From the WSJ:
Australia’s commodities boom created the $200,000 high-school dropout, theworld’s richest woman, and the least affordable housing market on earth. And it could soon put a dent in the makers of Yellow Tail, the best selling Australian wine in America. From the WSJ’s Caroline Henshaw:
Australia’s largest family-owned winery relies on the U.S. for three-quarters of its sales, but the Australian dollar’s rise against the U.S. dollar has made its products less competitive against wines from rival regions such as California’s Napa Valley and South America.
Casella Wines is looking to shave costs and secure a deal with lender National Australia Bank ahead of an extended Jan. 30 deadline. A failure to secure a new loan could force the company to sell off vineyards or other assets, Chief Executive John Casella told The Wall Street Journal.
Casella recorded a loss of 30 million Australian dollars (US$31.6 million) in the last financial year, down from a A$43.5m profit the year prior.
The Australian dollar has strengthened by about 50% against the U.S. dollar since the beginning of 2009, and that’s a big problem for Casella, which can credit the massive success of its Yellow Tail brand in the U.S. to its sub-$7 price point.

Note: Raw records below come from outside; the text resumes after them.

(** * Web-Monitor: a shallow embedding of the probes, the scheduler step,
    the retention job, the space deletion command and the password
    encryption of the [webmonitor] package.

    Network, database drivers and the clock are the environment: every
    probe takes the outcome of its I/O calls as an explicit argument, and
    the code around those calls is translated as it is written. *)

From Stdlib Require Import ZArith QArith String Ascii List Bool Lia.
Import ListNotations.

Local Open Scope string_scope.
Local Open Scope Z_scope.
#[local] Set Warnings "-register-all".

(** ** Python values, as stored in the [details] mapping of a result *)

Inductive pyval : Type :=
| PNone
| PBool (b : bool)
| PInt (z : Z)
| PStr (s : string)
| PDict (d : list (string * pyval)).

(** A Python [dict] keeps insertion order; assigning to an existing key
    replaces the value in place. *)
Fixpoint dict_set {V : Type} (k : string) (v : V) (d : list (string * V))
  : list (string * V) :=
  match d with
  | [] => [(k, v)]
  | (k', v') :: d' =>
      if String.eqb k k' then (k, v) :: d' else (k', v') :: dict_set k v d'
  end.

Fixpoint dict_get {V : Type} (k : string) (d : list (string * V)) : option V :=
  match d with
  | [] => None
  | (k', v') :: d' => if String.eqb k k' then Some v' else dict_get k d'
  end.

Definition has_key {V : Type} (k : string) (d : list (string * V)) : bool :=
  match dict_get k d with Some _ => true | None => false end.

(** [str(n)] for a Python [int]. *)
Fixpoint digits_of_nat (fuel n : nat) (acc : string) : string :=
  match fuel with
  | O => acc
  | S fuel' =>
      let acc' := String (ascii_of_nat (48 + n mod 10)) acc in
      if Nat.ltb n 10 then acc' else digits_of_nat fuel' (n / 10) acc'
  end.

Definition str_of_Z (z : Z) : string :=
  if Z.ltb z 0
  then String "-" (digits_of_nat (S (Z.to_nat (- z))) (Z.to_nat (- z)) EmptyString)
  else digits_of_nat (S (Z.to_nat z)) (Z.to_nat z) EmptyString.

(** [needle in hay] for Python strings. *)
Fixpoint prefixb (p s : string) : bool :=
  match p, s with
  | EmptyString, _ => true
  | String a p', String b s' => Ascii.eqb a b && prefixb p' s'
  | String _ _, EmptyString => false
  end.

Fixpoint py_in (needle hay : string) : bool :=
  prefixb needle hay ||
  match hay with
  | EmptyString => false
  | String _ hay' => py_in needle hay'
  end.

(** Truth value of an [Optional[str]]: [None] and [""] are false. *)
Definition truthy (o : option string) : bool :=
  match o with
  | Some s => negb (String.eqb s EmptyString)
  | None => false
  end.

(** ** webmonitor/models/monitor.py *)

Inductive MonitorType := URL | DATABASE.

Inductive MonitorStatus := HEALTHY | UNHEALTHY | UNKNOWN | OFFLINE.

Definition MonitorStatus_eqb (a b : MonitorStatus) : bool :=
  match a, b with
  | HEALTHY, HEALTHY | UNHEALTHY, UNHEALTHY
  | UNKNOWN, UNKNOWN | OFFLINE, OFFLINE => true
  | _, _ => false
  end.

(** Timestamps ([datetime]) are integer clock ticks. *)
Record BaseMonitor := mkBaseMonitor {
  mon_id : string;
  name : string;
  space_id : string;
  monitor_type : MonitorType;
  status : MonitorStatus;
  check_interval_seconds : Z;
  created_at : Z;
  updated_at : option Z;
  last_checked_at : option Z;
  last_healthy_at : option Z
}.

Record UrlMonitor := mkUrlMonitor {
  u_base : BaseMonitor;
  url : string;
  expected_status_code : Z;
  timeout_seconds : Z;
  check_ssl : bool;
  follow_redirects : bool;
  check_content : option string
}.

Record MonitorResult := mkMonitorResult {
  r_monitor_id : string;
  r_space_id : string;
  r_timestamp : Z;
  r_status : MonitorStatus;
  r_monitor_type : MonitorType;
  r_response_time_ms : Z;
  r_details : list (string * pyval);
  r_failed_checks : Z;
  r_check_list : list string
}.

There isn’t a lot of room to raise prices on a product best known for its price, and the company says Yellow Tail is still selling like hot cakes — it just isn’t profitable any more. The plan is to wait it out and hope the Aussie dollar returns back to earth.
“Provided we have the support of our financiers, we can make little or no money for a year or two,” Casella’s CEO Joan Casella told the Australian Financial Review. “I’m hopeful the dollar is overvalued and we can return to some normality.”
I also head a story yesterday about the publisher, Lonely Planet, another former tearaway export success. You may know it was bought by the BBC a while back. What you may not know is that since then its operations have been stripped back and sent somewhere cheaper. The Lonely Planet office in Melbourne occupies the old Bradmill office on the Marybyrnong. An elegant illustration of the transformation from protected textiles to an intellectual property driven services industry that is now being crushed by the high dollar.
The longer you leave the former battler where it is, the worse this gets. At some point, perhaps already in the rear vision mirror, there’s nothing left to rebound when the currency finally falls.